El clamor de los vendedores ambulantes para que los dejen trabajar

El clamor de los vendedores ambulantes para que los dejen trabajar

Desde el Macondo de los vendedores ambulantes en el centro de Bogotá, todas las cosas tienen un nombre: sobrevivencia. Se señalan con un dedo en medio de la pandemia.

Entre carritos de plástico y madera doña Carmen es una de los más de 39.620 vendedores de calle registrados en el IPES y una de las más de 80 mil que desde la llegada del COVID-19 se rebuscan día a día en cualquier esquina. Ella llegó hace 12 años al sector de San Victorino.

Con la llegada del COVID-19, la debacle fue inevitable, tuvo que tomar una decisión: guardar la cuarentena o conseguir dinero para vivir.

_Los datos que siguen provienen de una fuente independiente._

(** * gradsflow: the Tracker and the fit engine of [Model]

    A shallow embedding of [gradsflow/models/tracker.py] and of the run-time
    part of [gradsflow/models/model.py] (step, epoch, fit), with the
    properties of the training loop stated over it.

    Python objects that are shared by reference (the two [TrackingValues]
    bundles of a tracker) live in a heap and are named by their location;
    Python exceptions are results [Raise e] that keep the state reached when
    they were raised; every hook the callback runner fires is recorded in a
    trace of events. *)

From Stdlib Require Import ZArith QArith Qabs List String Ascii Bool Lia DecimalString.
Import ListNotations.
Open Scope string_scope.
Open Scope list_scope.
Open Scope Z_scope.

(** String concatenation, kept apart from the [++] of lists. *)
Infix "+++" := String.append (right associativity, at level 60).

(** ** Exceptions and results *)

Inductive Exn : Type :=
| EpochCancel
| FitCancel
| KeyboardInterrupt
| KeyError (msg : string)
| AttributeError (msg : string)
| ConfigError (msg : string)
| Fault (tag : string).

Inductive Res (A : Type) : Type :=
| Ok (a : A)
| Raise (e : Exn).

Arguments Ok {A} a.
Arguments Raise {A} e.

Definition is_EpochCancel (e : Exn) : bool :=
  match e with EpochCancel => true | _ => false end.

Definition is_FitCancel (e : Exn) : bool :=
  match e with FitCancel => true | _ => false end.

Definition is_KeyboardInterrupt (e : Exn) : bool :=
  match e with KeyboardInterrupt => true | _ => false end.

(** ** Values shown in a table cell

    A Python [float] is a sign and a magnitude, an infinity or NaN: a
    finite float is modelled by its sign bit and the rational its magnitude
    denotes (so [-0.0] is [FFinite true 0]); the sign of a NaN is not kept,
    as no formatting shows it. *)

Inductive PyFloatVal : Type :=
| FNan
| FInf (negative : bool)
| FFinite (negative : bool) (magnitude : Q).

(** The float nearest to a rational, taken to be the rational itself. *)
Definition float_of_Q (q : Q) : PyFloatVal := FFinite (Qnum q <? 0) (Qabs q).

(** The objects other than floats that reach a cell. *)
Inductive PyObj : Type :=
| PyNone
| PyInt (z : Z)
| PyStr (s : string).

Inductive PyVal : Type :=
| PyFloat (x : PyFloatVal)
| PyOther (o : PyObj).

Definition isinstance_float (x : PyVal) : bool :=
  match x with PyFloat _ => true | PyOther _ => false end.

Definition str_int (z : Z) : string := NilZero.string_of_int (Z.to_int z).

(** [round_half_even q] is the integer nearest to the non-negative rational
    [q], ties going to the even neighbour, as Python's float formatting
    rounds. *)
Definition round_half_even (q : Q) : Z :=
  let a := Qnum q in
  let b := Zpos (Qden q) in
  let fl := a / b in
  let r := a mod b in
  match (2 * r) ?= b with
  | Lt => fl
  | Gt => fl + 1
  | Eq => if Z.even fl then fl else fl + 1
  end.

Definition pad3 (n : Z) : string :=
  let s := str_int n in
  match String.length s with
  | 1%nat => "00" +++ s
  | 2%nat => "0" +++ s
  | _ => s
  end.

(** The sign that the flag [" "] of a format gives: a space for a float
    whose sign bit is clear, a minus sign otherwise. *)
Definition sign_flag (negative : bool) : string := if negative then "-" else " ".

(** The digits of a magnitude with three decimals: the integer part, a dot
    and three decimals. *)
Definition digits_3f (magnitude : Q) : string :=
  let n := round_half_even (Qabs magnitude * 1000) in
  str_int (n / 1000) +++ "." +++ pad3 (n mod 1000).

(** The format [f"{x: .3f}"] of a float: the sign flag, then the digits of
    a finite float, [inf] for an infinity; NaN is written [" nan"]. *)
Definition format_3f (x : PyFloatVal) : string :=
  match x with
  | FNan => " nan"
  | FInf negative => sign_flag negative +++ "inf"
  | FFinite negative magnitude => sign_flag negative +++ digits_3f magnitude
  end.
(** * An insertion-ordered map with a JSON codec: orderedmap.go

  A shallow embedding of package [orderedmap] and of the parts of Go's
  [sort] and [encoding/json] packages that it calls, followed by the
  properties of the container, its encoder and its decoder. *)

From Stdlib Require Import ZArith String Ascii List Permutation.
From stdpp Require Import gmap strings list fin_maps sorting.

Set Warnings "-register-all,-abstract-large-number,-clear-no-such-hyp".

(** ** The container

  [type OrderedMap[T any] struct { keys []string; values map[string]T;
  escapeHTML bool }].  A Go slice is a list, a Go map a [gmap]; a nil
  slice or map behaves as the empty one in every operation below that
  reads it. *)

(** The zero value of a Go type: what [m[k]] yields for a missing key. *)
Class GoZero (T : Type) := zero : T.

Global Instance Z_GoZero : GoZero Z := 0%Z.

Record Pair (T : Type) := mkPair { key : string; value : T }.
Arguments mkPair {T} _ _.
Arguments key {T} _.
Arguments value {T} _.

Record OrderedMap (T : Type) := mkOrderedMap {
keys : list string;
values : gmap string T;
escapeHTML : bool
}.
Arguments mkOrderedMap {T} _ _ _.
Arguments keys {T} _.
Arguments values {T} _.
Arguments escapeHTML {T} _.

Section Container.
Context {T : Type} `{GoZero T}.

Definition New : OrderedMap T :=
  {| keys := []; values := ∅; escapeHTML := true |}.

Definition SetEscapeHTML (o : OrderedMap T) (on : bool) : OrderedMap T :=
  {| keys := keys o; values := values o; escapeHTML := on |}.

(** [val, exists := o.values[key]] *)
Definition Get (o : OrderedMap T) (key : string) : T * bool :=
  match values o !! key with
  | Some val => (val, true)
  | None => (zero, false)
  end.

Definition Set_ (o : OrderedMap T) (key : string) (val : T) : OrderedMap T :=
  let ks := if values o !! key is Some _ then keys o else keys o ++ [key] in
  {| keys := ks; values := <[key := val]> (values o); escapeHTML := escapeHTML o |}.

(** [for i, k := range ks { if k == key { ...; break } }]: the first index
    that holds [key]. *)
Definition index_of (key : string) (ks : list string) : option nat :=
  fst <$> list_find (λ k, k = key) ks.

(** [append(ks[:i], ks[i+1:]...)] *)
Definition cut (i : nat) (ks : list string) : list string :=
  take i ks ++ drop (S i) ks.

Definition Delete (o : OrderedMap T) (key : string) : OrderedMap T :=
  match values o !! key with
  | None => o
  | Some _ =>
      let ks := match index_of key (keys o) with
                | Some i => cut i (keys o)
                | None => keys o
                end in
      {| keys := ks; values := delete key (values o); escapeHTML := escapeHTML o |}
  end.

Definition Keys (o : OrderedMap T) : list string := keys o.

(** [sortFunc(o.keys)]: the callback receives the slice and rewrites its
    elements in place; it cannot change the length the container sees, so
    it is a function from the old contents to the new ones, cut or filled
    to the old length. *)
Definition in_place (f : list string → list string) (ks : list string) : list string :=
  take (length ks) (f ks) ++ drop (length (f ks)) ks.

Definition SortKeys (o : OrderedMap T) (sortFunc : list string → list string) : OrderedMap T :=
  {| keys := in_place sortFunc (keys o); values := values o; escapeHTML := escapeHTML o |}.

End Container.

(** ** Package sort

  [sort.Sort] as Go 1.19 and later implement it: a pattern-defeating
  quicksort over the three methods [Len], [Swap] and [Less] of
  [sort.Interface].  [ByPair] implements them on a slice of pairs:
  [Swap] exchanges two slots and [Less(i, j)] is
  [LessFunc(Pairs[i], Pairs[j])]. *)

Module GoSort.
Section Interface.
Context {A : Type} (less : A → A → bool).
Implicit Types (data : list A).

Rompió las reglas y volvió a las calles.

Es la misma historia de muchos de sus compañeros de calle, que en las ocasiones que salen a buscar el sustento, son sancionados por la Policía con comparendos.

Y no solo comparendos han recibido, también denuncian abusos y excesos policiales.

Mientras los vendedores dicen que las ayudas no llegan, desde el Distrito responde, Libardo Asprilla, director del Instituto para la Economía Social: “con lista en mano podemos comprobar que sí les hemos entregado ayudas”.

Todos piden en un solo coro: que los dejen volver a trabajar y se comprometen a tener protocolos de bioseguridad.